261-275. "Let there be firmament," etc. Gen. i. 6. The word "firmament" has been variously interpreted. Milton understands by it the whole expanse of ether or transparent space between the Earth and the Tenth Sphere or Primum Mobile; and he supposes the creative work of the second day to have been the establishing of this firmament so as to separate the previously diffused waters or watery particles of the chaotic stuff into two aggregations,—those clinging to the Earth and flowing round it, and those removed to near the circumference of the Universe and forming there the Ninth or Crystalline Sphere.

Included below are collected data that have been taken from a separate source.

(** * Student Management System API: the two FastAPI back ends

    A shallow embedding of [main.py] (the variant that hashes credentials and
    restricts course creation to admins) and of [backend/main.py] (the earlier
    variant built on the pydantic models of [backend/schemas.py]), together
    with the properties their specification states about them.

    Both programs are request handlers over a MongoDB database.  A handler is
    embedded as a computation in a state-and-exception monad over the
    database: a [raise] keeps the writes made before it, as the driver does.
    Documents are dictionaries from field names to BSON scalars; a collection
    is the list of its documents in insertion order, which is the order in
    which [find] and [find_one] scan it. *)

From Stdlib Require Import List String Ascii ZArith NArith Bool Lia Floats.
From Stdlib Require Import Permutation Sorted.
Import ListNotations.
Open Scope string_scope.
Open Scope Z_scope.

(** ** Python strings *)

Module PyStr.

(** [str.isspace] on the code points below 256. *)
Definition isspace (c : ascii) : bool :=
  let n := nat_of_ascii c in
  ((9 <=? n) && (n <=? 13) || (28 <=? n) && (n <=? 32)
   || (n =? 133) || (n =? 160))%nat.

Fixpoint lstrip (s : string) : string :=
  match s with
  | String c r => if isspace c then lstrip r else s
  | EmptyString => EmptyString
  end.

Fixpoint rstrip (s : string) : string :=
  match s with
  | EmptyString => EmptyString
  | String c r =>
      match rstrip r with
      | EmptyString => if isspace c then EmptyString else String c EmptyString
      | r' => String c r'
      end
  end.

(** [s.strip()] *)
Definition strip (s : string) : string := rstrip (lstrip s).

(** [s.startswith(p)] *)
Definition startswith (p s : string) : bool := String.prefix p s.

(** [s.replace(old, "")] for a non-empty [old]: the occurrences of [old]
    are removed left to right, without overlap.  [skip] counts the
    characters of the current occurrence still to drop. *)
Fixpoint remove_from (old : string) (skip : nat) (s : string) : string :=
  match s with
  | EmptyString => EmptyString
  | String c r =>
      match skip with
      | S k => remove_from old k r
      | O =>
          if String.prefix old s
          then remove_from old (String.length old - 1) r
          else String c (remove_from old O r)
      end
  end.
(** C5 fails on a file whose line ends in a carriage return and a
    newline: on the three bytes ["a\r\n"] the one message and the next
    offset carry position 2, while the newline ends at position 3, the
    size of the file. *)
Theorem Read_crlf_offset_short :
  exists r : ReadResult,
    Read sample_world sample_storage "crlf" (offsetFromInt 0) 1024
      = (sample_storage, Ok r) /\
    fs_files sample_world !! "/c/projects/p/a/crlf.jsonl" = Some crlf_content /\
    Z.of_nat (length crlf_content) = 3 /\
    map Data (Messages r) = [[x61]] /\
    map Offset (Messages r) = [offsetFromInt 2] /\
    NextOffset r = offsetFromInt 2 /\
    TailOffset r = offsetFromInt 3 /\
    offsetFromInt 2 <> offsetFromInt 3.
Proof.
  eexists. split.
  - rewrite (Read_unfold sample_world sample_storage sample_storage "crlf"
               "/c/projects/p/a/crlf.jsonl" (offsetFromInt 0) 1024 crlf_content
               (getPath_indexed sample_world sample_storage "crlf"
                  "/c/projects/p/a/crlf.jsonl" eq_refl) eq_refl).
    cbv zeta. rewrite offsetToInt_encoded_0. reflexivity.
  - repeat split; try reflexivity. discriminate.
Qed.

(* ===================================================================== *)
(** * Resolution of stream identifiers *)
(* ===================================================================== *)

Lemma getPath_fn_miss (streamID : string) (e : DirEntry) (found : string) :
  walk_hit streamID e = false ->
  getPath_fn streamID e found = (found, WalkContinue).
Proof.
  unfold walk_hit, getPath_fn. intros H.
  destruct (entry_err e); [reflexivity|].
  destruct (entry_isDir e); [reflexivity|].
  cbn [negb andb orb] in *. now rewrite H.
Qed.

Lemma getPath_fn_hit (streamID : string) (e : DirEntry) (found : string) :
  walk_hit streamID e = true ->
  getPath_fn streamID e found = (entry_path e, WalkSkipAll).
Proof.
  unfold walk_hit, getPath_fn. intros H.
  destruct (entry_err e); [discriminate|].
  destruct (entry_isDir e); [discriminate|].
  cbn [negb andb orb] in *. now rewrite H.
Qed.

(** The walk stops at the first hit: what comes after it plays no part. *)
Lemma WalkDir_first_hit (streamID : string) (pre post : list DirEntry)
    (e : DirEntry) (found : string) :
  Forall (fun x => walk_hit streamID x = false) pre ->
  walk_hit streamID e = true ->
  WalkDir (pre ++ e :: post) (getPath_fn streamID) found = entry_path e.
Proof.
  intros Hpre He. induction Hpre as [|x pre Hx _ IH].
  - cbn [app WalkDir]. now rewrite getPath_fn_hit.
  - cbn [app WalkDir]. now rewrite getPath_fn_miss.
Qed.

Lemma WalkDir_no_hit (streamID : string) (visits : list DirEntry) (found : string) :
  Forall (fun x => walk_hit streamID x = false) visits ->
  WalkDir visits (getPath_fn streamID) found = found.
Proof.
  intros H. induction H as [|x visits Hx _ IH]; [reflexivity|].
  cbn [WalkDir]. now rewrite getPath_fn_miss.
Qed.
(** Exceptions: the class decides which [except] clause catches it, and
    [exn_str] is what [str(e)] gives.  [RequestException] stands for
    [requests.exceptions.RequestException] and its subclasses; every class
    here derives from [Exception]. *)
Inductive exn_class :=
| TypeError | AttributeError | KeyError | IndexError | ValueError
| BinasciiError | FileNotFoundError | RequestException | HTTPException
| UnicodeEncodeError | OtherException.

Record exn := Exn { exn_cls : exn_class; exn_str : string }.

Inductive result (A : Type) :=
| Ok (a : A)
| Raise (e : exn).
Arguments Ok {A} a.
Arguments Raise {A} e.

Definition is_RequestException (e : exn) : bool :=
  match exn_cls e with RequestException => true | _ => false end.

(** Pure code that may raise runs in [result]. *)
#[global] Instance result_ret : MRet result := @Ok.
#[global] Instance result_bind : MBind result :=
  fun A B k r => match r with Ok a => k a | Raise e => Raise e end.

(** The name Python prints for the type of a value in its error messages. *)
Definition type_name (v : json) : string :=
  match v with
  | JNull => "NoneType" | JBool _ => "bool" | JInt _ => "int"
  | JFloat _ => "float" | JStr _ => "str" | JArr _ => "list"
  | JObj _ => "dict"
  end.

(** [bool(v)]: what [if v:] and [not v] test. *)
Definition truthy (v : json) : bool :=
  match v with
  | JNull => false
  | JBool b => b
  | JInt z => negb (z =? 0)%Z
  | JFloat f => negb (PrimFloat.eqb f 0%float)
  | JStr s => negb (String.eqb s "")
  | JArr xs => match xs with [] => false | _ => true end
  | JObj items => match items with [] => false | _ => true end
  end.

(** [s.startswith(p)]. *)
Fixpoint str_startswith (p s : string) : bool :=
  match p, s with
  | EmptyString, _ => true
  | String a p', String b s' => Ascii.eqb a b && str_startswith p' s'
  | String _ _, EmptyString => false
  end.

(** [needle in hay] on two strs: the substring test. *)
Fixpoint str_contains (needle hay : string) : bool :=
  str_startswith needle hay ||
  match hay with
  | EmptyString => false
  | String _ rest => str_contains needle rest
  end.

Definition is_JStr (k : string) (v : json) : bool :=
  match v with JStr s => String.eqb k s | _ => false end.

(** [dict.get]-style lookup in the items of a dict. *)
Fixpoint assoc (k : string) (items : list (string * json)) : option json :=
  match items with
  | [] => None
  | (k', v) :: rest => if String.eqb k k' then Some v else assoc k rest
  end.

(** [k in v] for a str [k]: key membership on a dict, element membership on
    a list, substring on a str, a [TypeError] on everything else. *)
Definition py_contains (k : string) (v : json) : result bool :=
  match v with
  | JObj items => Ok (bool_decide (is_Some (assoc k items)))
  | JArr xs => Ok (existsb (is_JStr k) xs)
  | JStr s => Ok (str_contains k s)
  | _ => Raise (Exn TypeError
                 ("argument of type '" ++ type_name v ++ "' is not iterable"))
  end.

(** [v[k]] for a str [k]. *)
Definition py_getitem (v : json) (k : string) : result json :=
  match v with
  | JObj items =>
      match assoc k items with
      | Some x => Ok x
      | None => Raise (Exn KeyError ("'" ++ k ++ "'"))
      end
  | JArr _ => Raise (Exn TypeError "list indices must be integers or slices, not str")
  | JStr _ => Raise (Exn TypeError "string indices must be integers, not 'str'")
  | _ => Raise (Exn TypeError
                 ("'" ++ type_name v ++ "' object is not subscriptable"))
  end.

(** A byte of the form 10xxxxxx: it continues the code point begun by an
    earlier byte. *)
Definition is_continuation_byte (c : Ascii.ascii) : bool :=
  (128 <=? N_of_ascii c)%N && (N_of_ascii c <? 192)%N.

(** The continuation bytes a str starts with, and the code points of the
    rest: each a lead byte with the continuation bytes after it. *)
Fixpoint code_points_go (s : string) : string * list string :=
  match s with
  | EmptyString => (EmptyString, [])
  | String c rest =>
      let (continuation, points) := code_points_go rest in
      if is_continuation_byte c then (String c continuation, points)
      else (EmptyString, String c continuation :: points)
  end.

(** The characters of a str, each as a str of its own.  (A str of Python
    never starts with a continuation byte; such bytes count as one
    character.) *)
Definition code_points (s : string) : list string :=
  match code_points_go s with
  | (EmptyString, points) => points
  | (continuation, points) => continuation :: points
  end.

(** [len(v)]. *)
Definition py_len (v : json) : result Z :=
  match v with
  | JStr s => Ok (Z.of_nat (length (code_points s)))
  | JArr xs => Ok (Z.of_nat (length xs))
  | JObj items => Ok (Z.of_nat (length items))
  | _ => Raise (Exn TypeError
                 ("object of type '" ++ type_name v ++ "' has no len()"))
  end.

Definition str_chars (s : string) : list json := map JStr (code_points s).

(** What [for x in v] visits: the elements of a list, the characters of a
    str, the keys of a dict. *)
Definition py_iter (v : json) : result (list json) :=
  match v with
  | JArr xs => Ok xs
  | JStr s => Ok (str_chars s)
  | JObj items => Ok (map (fun kv => JStr (fst kv)) items)
  | _ => Raise (Exn TypeError
                 ("'" ++ type_name v ++ "' object is not iterable"))
  end.

(** [s.split(sep)] for a one-character separator: cut at every occurrence;
    the result always has at least one piece. *)
Fixpoint str_split (sep : Ascii.ascii) (s : string) : list string :=
  match s with
  | EmptyString => [EmptyString]
  | String c rest =>
      if Ascii.eqb c sep then EmptyString :: str_split sep rest
      else match str_split sep rest with
           | [] => [String c EmptyString]
           | piece :: pieces => String c piece :: pieces
           end
  end.

(** [v.split(',')]: only a str has the method. *)
Definition py_split_comma (v : json) : result (list string) :=
  match v with
  | JStr s => Ok (str_split ","%char s)
  | _ => Raise (Exn AttributeError
                 ("'" ++ type_name v ++ "' object has no attribute 'split'"))
  end.

(** [pieces[i]] on a list of strs. *)
Definition list_getitem (pieces : list string) (i : nat) : result json :=
  match pieces !! i with
  | Some s => Ok (JStr s)
  | None => Raise (Exn IndexError "list index out of range")
  end.

(** [os.path.join(a, b)] (posixpath). *)
Definition ends_with_slash (a : string) : bool :=
  match String.length a with
  | O => false
  | S n => match String.get n a with
           | Some c => Ascii.eqb c "/"%char
           | None => false
           end
  end.

Definition os_path_join (a b : string) : string :=
  if str_startswith "/" b then b
  else if String.eqb a "" || ends_with_slash a then a ++ b
  else a ++ "/" ++ b.

(** ** The world *)

(** What [requests.get] hands back when it does not raise. *)
Record http_response := HttpResponse { status_code : Z; content : bytes }.

(** The external calls the service makes, newest first in the trace. *)
Inductive event :=
| EvGet (url : json)
| EvVerify (img1_path img2_path : string)
| EvOpen (path : string)
| EvWrite (path : string) (data : bytes)
| EvRemove (path : string).

Record World := mkWorld {
  files : gmap string bytes;
  uuids_drawn : nat;
  trace : list event
}.

Definition set_files (fs : gmap string bytes) (w : World) : World :=
  mkWorld fs (uuids_drawn w) (trace w).

Definition log (ev : event) (w : World) : World :=
  mkWorld (files w) (uuids_drawn w) (ev :: trace w).

(** ** The monad: state and exceptions *)

Definition M (A : Type) : Type := World -> result A * World.

Definition ret {A} (a : A) : M A := fun w => (Ok a, w).

Definition bind {A B} (m : M A) (k : A -> M B) : M B :=
  fun w => match m w with
           | (Ok a, w') => k a w'
           | (Raise e, w') => (Raise e, w')
           end.

Definition lift {A} (r : result A) : M A := fun w => (r, w).

(** [try: m  except <class>: handler], the class given as a test on the
    exception; what the body did to the world before raising stays done. *)
Definition try_except {A} (m : M A) (catches : exn -> bool)
    (handler : exn -> M A) : M A :=
  fun w => match m w with
           | (Ok a, w') => (Ok a, w')
           | (Raise e, w') =>
               if catches e then handler e w' else (Raise e, w')
           end.

(** [except Exception]: every class of the model. *)
Definition Exception (e : exn) : bool := true.

(** The monad is used through stdpp's [x ← m; k] and [m;; k]. *)
#[global] Instance M_ret : MRet M := @ret.
#[global] Instance M_bind : MBind M := fun A B k m => bind m k.

(** [a or b] with Python's short circuit: [b] is not evaluated (and cannot
    raise) when [a] is true. *)
Definition or_else (a : bool) (b : M bool) : M bool :=
  if a then ret true else b.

274. "Heaven he named the Firmament": i.e. the whole expanse of space visible from the Earth was named Heaven, after that greater eternal or empyrean Heaven which it was to typify to Man.

311, 312. "after her kind, whose seed is in herself." A distinct instance of "her" where we should say its; and Milton here deviates from the authorized text, which is (Gen. i. 11) "the fruit-tree yielding fruit after his kind, whose seed is in itself."

322. "add the humble shrub." I restore this reading from the First and Second Editions: the Third has "and the humble shrub," which reading has consequently slipped into all the later copies.

325. "gemmed," i.e. "put forth," from the Latin gemmare, to bud or put forth blossoms.

372, 373. "jocund to run his longitude," i.e. path from

east to west.

374, 375. "the Pleiades," etc. Job xxxviii. 31. 382. "dividual," i.e. divided or shared (Lat. dividuus). See note, IV. 486.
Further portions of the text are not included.